Esta última frase es muy semejante a la tesis de la opción final. Y Schoonenberg de
hecho la incorpora a ella, cuando dice que no basta que el hombre cometa un
determinado pecado mortal para ser condenado al infierno, sino que además debe,
después, resistirse a la gracia de la conversión. Esto es cierto, aunque, a decir verdad,
sólo porque Dios ha hecho lo que no estaba obligado a hacer: ofrecer el perdón. Pero la
tesis de la opción final, incluso según Schoonenberg, no se apoya originariamente en
esta razón, sino en el carácter de provisionalidad inmanente a toda decisión humana
previa a la muerte. La doctrina tradicional afirma que todo pecado mortal, incluso el
cometido antes de la muerte, es "de por sí" definitivo, y sólo por la libre gracia de Dios
pasa a ser provisional. En cambio, la tesis de la opción final sostiene que todo pecado
cometido antes de la muerte es de por sí provisional, puesto que surge de una
inteligencia y de una libertad que no son las exigibles a una decisión humana "de por sí"
definitiva. Por tanto, lo propiamente nuevo en la tesis de la opción final es que
fundamenta la posibilidad de conversión de todo pecado mortal cometido antes de la
muerte en la imperfección constitutiva de toda libre autodeterminación del hombre en la
tierra. La tesis se mantiene al margen de la gracia del perdón e incluso parece negarla.

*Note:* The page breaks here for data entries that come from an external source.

(* ===== verification/LpSafety.v ===== *)
(** * LpSafety: the LPDDR5 controller never fails an assertion

    The CAS path, the tick, sending a request and the initial state.  An
    ACT2 is never late: a tick that starts with all deadlines ahead ends with
    all deadlines ahead, because deadlines are pairwise different, an ACT2
    passes its timing check in every cycle, and a CAS, which occupies two
    cycles, is only issued when no deadline falls into them. *)
From stdpp Require Import prelude gmap strings.
From S2P Require Import Prelude DramSpec Commands Standards Node NodeTiming NodeTree Device DeviceInv DeviceProps BankSafety BankProgress IssueSafety Request BitUtils AddrMapper Float32 ControllerState Controller Refresh NodeAddr HbmRefresh RowPolicy ControllerInit GenericDdr ControllerSafety Hbm Lpddr5 Controllers ControllerTrace Settle ServeSafety TickSafety Bookkeeping ServeFrame ActiveInv LpInv LpAct2 LpGuards LpServe.
Open Scope Z_scope.

Local Abbreviation total := (fun _ : err => False).

Lemma deadline_within_spec clk owner : forall deadline,
  if deadline_within clk owner deadline
  then exists i dl, owner !! i = Some true /\ deadline !! i = Some dl /\ dl <= clk + 1
  else forall (i : nat) dl, owner !! i = Some true -> deadline !! i = Some dl -> clk + 1 < dl.
Proof.
  induction owner as [|o owner IH]; intros [|dl deadline]; cbn [deadline_within]; [done..|].
  specialize (IH deadline). destruct (deadline_within clk owner deadline).
  - rewrite orb_true_r. destruct IH as (i & x & H1 & H2 & H3). by exists (S i), x.
  - rewrite orb_false_r. destruct o; cbn [andb].
    + destruct (Z.leb_spec dl (clk + 1)); [by exists 0%nat, dl|]. intros [|i] x H1 H2; [cbn in H2; by injection H2 as <-|by apply (IH i)].
    + intros [|i] x H1 H2; [done|by apply (IH i)].
Qed.

Section Lp.
Context (cfg : dram_config) (s : DRAMSpec).
Context (Hcon : construct LPDDR5_std cfg = Ok s) (Hs : spec_ok s) (Horg : org_ok s).
Local Abbreviation d := LPDDR5_std.
Local Abbreviation T := LPDDR5_traits.
Local Abbreviation banks := (banks d s).
Local Abbreviation bk := (bk d).
Local Abbreviation accessing := (accessing d s).
Local Abbreviation row_open := (row_open d).
Local Abbreviation lp_bufs := (act_bufs d s).
Local Abbreviation maintaining := (maintaining s).
Local Abbreviation own := (own s).
Local Abbreviation owned := (owned s).

(** ** CAS and the access after it *)

(** What [Settle] provides on a device a controller has driven. *)
Definition cas_ready (c : ControllerBase) : Prop := forall cas av cmd dev' b, is_cas cas = true -> 0 <= cmd < command_count s ->
  ctrl_check_timing c cmd av = Ok true -> issue_command (c_device c) cas av (c_clk c) = Ok dev' ->
  dev_check_timing dev' cmd av (c_clk c + 1) = Ok b -> b = true.

Lemma would_block_deadline n l : lp_inv s n l ->
  if cas_would_block_deadline l then exists p, owned l p else forall p dl, own l p dl -> c_clk (l_base l) + 2 <= dl.
Proof.
  intros HI. unfold cas_would_block_deadline. pose proof (deadline_within_spec (c_clk (l_base l)) (m_act2_owner_valid l) (m_act2_deadline l)) as H.
  destruct (deadline_within _ _ _).
  - destruct H as (i & dl & H1 & H2 & _). destruct (lookup_lt_is_Some_2 banks i) as [p Hp].
    { rewrite <- (la_valid _ _ _ _ (li_acts _ _ _ HI)). by apply lookup_lt_Some in H1. }
    exists p, dl, i. done.
  - intros p dl (i & _ & H1 & H2). specialize (H i dl H1 H2). lia.
Qed.

(** The tick is used up without a new owner. *)
Definition used (n : nat) (l l' : LPDDR5Controller) : Prop :=
  lp_inv s n l' /\ c_clk (l_base l') = c_clk (l_base l) /\ l_const l' = l_const l /\ (forall q x, own l' q x -> own l q x) /\ cas_ok s l'.

Lemma released_used n l l0 p l' : m_cas_issued l = false -> same_acts l0 l -> c_clk (l_base l) = c_clk (l_base l0) ->
  released s n l p l' -> used n l0 l'.
Proof.
  intros Hcas Hsa Hclk (H1 & [S1 S2 S3] & H3). split_and!; [done|congruence|rewrite S2; apply Hsa|..].
  - intros q x [Hq _]%H3. by apply (own_same s l0 l q x (sa_valid _ _ Hsa) (sa_deadline _ _ Hsa)).
  - intros E. congruence.
Qed.

Lemma is_access_kind n l b r : lp_inv s n l -> kind s l b r -> is_access_cmd (l_const l) (command r) = true ->
  b <> Bpriority /\ accessing (key r) /\ command r = final_command r /\ (command r = lpRD \/ command r = lpWR).
Proof.
  intros HI Hk. pose proof (la_ids _ _ _ _ (li_acts _ _ _ HI)) as [J1 J2 J3 J4 J5 J6 J7 J8]. unfold is_access_cmd. rewrite J5, J6, J7, J8.
  destruct Hk as [Hb Hacc E _|bs _ _ -> _ _|ci _ Hm _ _]; [|done|].
  { intros _. split_and!; try done. rewrite E. by apply (accessing_num cfg s Hcon (key r)). }
  intros H. exfalso. pose proof (fun name j => maint_neq cfg s Hcon _ ci name j Hm) as Hne. rewrite !orb_true_iff, !Z.eqb_eq in H.
  destruct H as [[[H|H]|H]|H]; revert H; [apply (Hne "RD")|apply (Hne "WR")|apply (Hne "RDA")|apply (Hne "WRA")]; done || closed_elem.
Qed.

Lemma cas_addr n r : req_ok d s n r -> accessing (key r) -> addr_for d s Single (addr_vec r).
Proof.
  intros Hr Hacc. split; [|apply Hacc].
  by destruct (req_addr_row d cfg s LPDDR5_in Hcon (addr_vec r) (conj (proj1 Hacc) (ro_addr _ _ _ _ Hr))).
Qed.

Lemma issue_cas_safe n l b i r cas :
  lp_inv s n l -> buffer (get_buf (l_base l) b) !! i = Some r -> cas_ready (l_base l) -> cas = lpCAS_RD \/ cas = lpCAS_WR ->
  b <> Bpriority -> accessing (key r) -> command r = final_command r -> command r = lpRD \/ command r = lpWR ->
  ctrl_check_timing (l_base l) (command r) (addr_vec r) = Ok true -> (forall p dl, own l p dl -> c_clk (l_base l) + 2 <= dl) ->
  ends total (c ← issue (l_base l) cas (addr_vec r);
              l ← lp_notify (with_l_base l c) (set_command r cas);
              Ok (true, with_m_cas_req (with_m_cas_issued l true) (Some (b, i)))) (fun p => p.1 = true /\ used n l p.2).
Proof.
  intros HI Hr Hready Hcas Hb Hacc Hfin Hrw Ht Hdl. pose proof (li_base _ _ _ HI) as Hc.
  assert (Hro : req_ok d s n r) by (apply (ck_reqs _ _ _ _ Hc b); by eapply list_elem_of_lookup_2).
  pose proof (cas_addr n r Hro Hacc) as Hav.
  assert (Hid : exists name ci, (name_at (std_commands d) cas name = true /\ impl_by_name T name = Some ci) /\ (name ∉ opening_names) /\ impl_target ci = Single).
  { destruct Hcas as [-> | ->]; [exists "CAS_RD", Cmd_CAS_RD|exists "CAS_WR", Cmd_CAS_WR]; (split_and!; [done..|closed_elem|done]). }
  destruct Hid as (name & ci & [Hn1 Hn2] & Hn3 & Hn4). destruct (lp_handlers cfg s Hcon name cas ci Hn1 Hn2) as [_ Hrange].
  apply ends_bind. eapply ends_mono; [apply (issue_ctrl_safe d cfg s LPDDR5_in Hcon Hs n); [done| |apply Hro]|].
  { left. exists name, ci. split_and!; [done|by apply (lp_id cfg s Hcon)|done|by rewrite Hn4]. }
  intros c Hi [Hc1 _]. destruct (issue_frame _ _ _ _ Hi) as (Fc & Fb & Fk & Fi).
  assert (Hpol : c_rowpolicy c = OpenRowPolicy) by (rewrite (cm_policy _ _ Fc); apply (ab_policy _ _ _ (li_bufs _ _ _ HI))).
  apply ends_bind. eapply ends_mono; [apply (lp_notify_safe cfg s Hcon n (with_l_base l c) (set_command r cas) Hc1 Hpol); [by apply req_ok_command|exact Hrange]|].
  intros l2 _ (El2 & Hc2 & Hn). cbn in Hn. destruct (notify_frame c _ _ Hpol Hn) as (N1 & (N2 & _ & N3) & N4). cbn [ends fst snd]. split; [done|].
  assert (HI2 : lp_inv s n (with_l_base l (l_base l2))).
  { apply (inv_harmless cfg s Hcon n l); [done..|by transitivity c|congruence|].
    eapply (access_harmless cfg s Hcon Hs); [apply Hc| |exact Hav|by rewrite N2; exact Fi]. destruct Hcas; auto. }
  assert (Ebase : l2 = with_l_base l (l_base l2)) by (by rewrite El2).
  assert (Hclk : c_clk (l_base l2) = c_clk (l_base l)) by congruence.
  set (l3 := with_m_cas_req _ _). assert (Eo : forall q x, own l3 q x <-> own l q x) by (intros q x; unfold l3; rewrite Ebase; apply own_same; done).
  split_and!; [|exact Hclk|unfold l3; by rewrite Ebase|intros q x; by apply Eo|].
  - apply (inv_same_base cfg s Hcon n (with_l_base l (l_base l2))); [done|unfold l3; by rewrite Ebase..].
  - intros _. split; [intros q x Hq%Eo; change (c_clk (l_base l3)) with (c_clk (l_base l2)); rewrite Hclk; by apply Hdl with q|].
    exists b, i, r. change (l_base l3) with (l_base l2). rewrite N4, Fb, Hclk, N2. split_and!; try done.
    assert (Hr2 : 0 <= command r < command_count s).
    { destruct Hrw as [-> | ->]; [by apply (lp_handlers cfg s Hcon "RD" lpRD (Cmd_RD T))|by apply (lp_handlers cfg s Hcon "WR" lpWR (Cmd_WR T))]. }
    destruct (check_safe d s (c_device c) (command r) (addr_vec r) (c_clk (l_base l) + 1)) as [t Hct]; [apply Hc1|done|apply Hro|].
    rewrite Hct. f_equal. apply (Hready cas (addr_vec r) (command r) (c_device c) t); try done. destruct Hcas as [-> | ->]; done.
Qed.

Lemma try_cas_safe n l b i r :
  lp_inv s n l -> buffer (get_buf (l_base l) b) !! i = Some r -> kind s l b r -> ctrl_check_timing (l_base l) (command r) (addr_vec r) = Ok true ->
  act2_free (l_base l) -> cas_ready (l_base l) -> m_cas_issued l = false -> (forall p dl, own l p dl -> c_clk (l_base l) < dl) ->
  ends total (try_issue_cas_sync l b i) (fun p => if (p.1 : bool) then used n l p.2 else p.2 = l).
Proof.
  intros HI Hr Hk Ht Hfree Hready Hcas Hdl. unfold try_issue_cas_sync. cbn zeta. rewrite (request_at_Ok _ _ _ _ Hr). cbn [mbind res_bind].
  apply ends_if; [done|]. intros Hacc. apply orb_false_iff in Hacc as [Hacc _]. apply negb_false_iff in Hacc.
  destruct (is_access_kind n l b r HI Hk Hacc) as (Hb & Ha & Hfin & Hrw). pose proof (li_base _ _ _ HI) as Hc. pose proof (li_clk _ _ _ HI) as H0.
  assert (Hro : req_ok d s n r) by (apply (ck_reqs _ _ _ _ Hc b); by eapply list_elem_of_lookup_2).
  pose proof (would_block_deadline n l HI) as Hbl. destruct (cas_would_block_deadline l).
  - destruct Hbl as [p Hp]. apply ends_bind. eapply ends_mono.
    { apply (pick_act2_safe cfg s Hcon n l Deferred HI Hfree). intros q x Hq. specialize (Hdl q x Hq). lia. }
    intros [o l'] _ [P1 P2 P3 P4 P5]. cbn [fst snd] in *. destruct o as [j|]; [|by destruct (P5 eq_refl p Hp)].
    destruct (P4 j eq_refl) as (r' & Hr' & Hcmd & _).
    assert (Hbase : l_base l' = l_base l) by (by rewrite P3).
    apply ends_bind. eapply ends_mono; [eapply (issue_owned_act2_safe cfg s Hcon Hs n l' j Deferred r'); try done|].
    + intros q x Hq. rewrite Hbase. apply (own_same s l l') in Hq; [|apply P2..]. specialize (Hdl q x Hq). lia.
    + intros l2 _ H2. cbn. eapply (released_used n l' l); [by rewrite P3|done|by rewrite Hbase|done].
  - pose proof (la_ids _ _ _ _ (li_acts _ _ _ HI)) as Hids. rewrite (id_cas_rd _ Hids), (id_cas_wr _ Hids). set (cas := if is_read_cmd _ _ then _ else _).
    assert (Hcc : cas = lpCAS_RD \/ cas = lpCAS_WR) by (unfold cas; case_match; auto).
    destruct (check_safe d s (c_device (l_base l)) cas (addr_vec r) (c_clk (l_base l))) as [t Hct]; [apply Hc| |apply Hro|].
    { destruct Hcc as [-> | ->]; [by apply (lp_handlers cfg s Hcon "CAS_RD" lpCAS_RD Cmd_CAS_RD)|by apply (lp_handlers cfg s Hcon "CAS_WR" lpCAS_WR Cmd_CAS_WR)]. }
    unfold ctrl_check_timing. rewrite Hct. cbn [mbind res_bind]. destruct t; cbn [negb].
    + eapply ends_mono; [by apply (issue_cas_safe n l b i r cas)|]. intros p _ [E Hu]. by rewrite E.
    + split_and!; try done. intros E. cbn in E. by rewrite Hcas in E.
Qed.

Antes de seguir, y para evitar malentendidos, digamos que para la teología dogmática, la
palabra gracia es sinónimo del ser sobrenatural, prometido a nosotros en Cristo. La
naturaleza es lo contrario de la gracia en cuanto que ésta recibe tal nombre por no ser
deducible a partir del ser natural. Naturaleza y gracia, pues, se relacionan como potencia
(obediencial) y acto. Esta diferencia es primariamente ontológica y no surge de la
Escritura, sino de la reflexión teológica.. Si se entiende la gracia en este sentido, no se
puede decir que nuestra tesis la haga superflua. Lo que hace es afirmar que el Dios de la
salvación sobrenatural se ofrece al hombre sólo en la muerte para una aceptación
definitiva.
El NT entiende por gracia algo distinto. El evangelio de Jesucristo es un mensaje de
salvación para el pecador, y llama no sólo a la fe, sino también al arrepentimiento y a la
conversión (Mc 1, 15). En este caso, la gracia no significa simplemente lo inmerecido,
sino lo ofrecido en contra de lo merecido: salvación del que estaba perdido, amor a
quien merece ira, santificación del impío... La gracia de Dios se contrapone aquí a la ira
de Dios, el salvado al condenado, el santificado al impío (y no simplemente al hombre
en su ser natural).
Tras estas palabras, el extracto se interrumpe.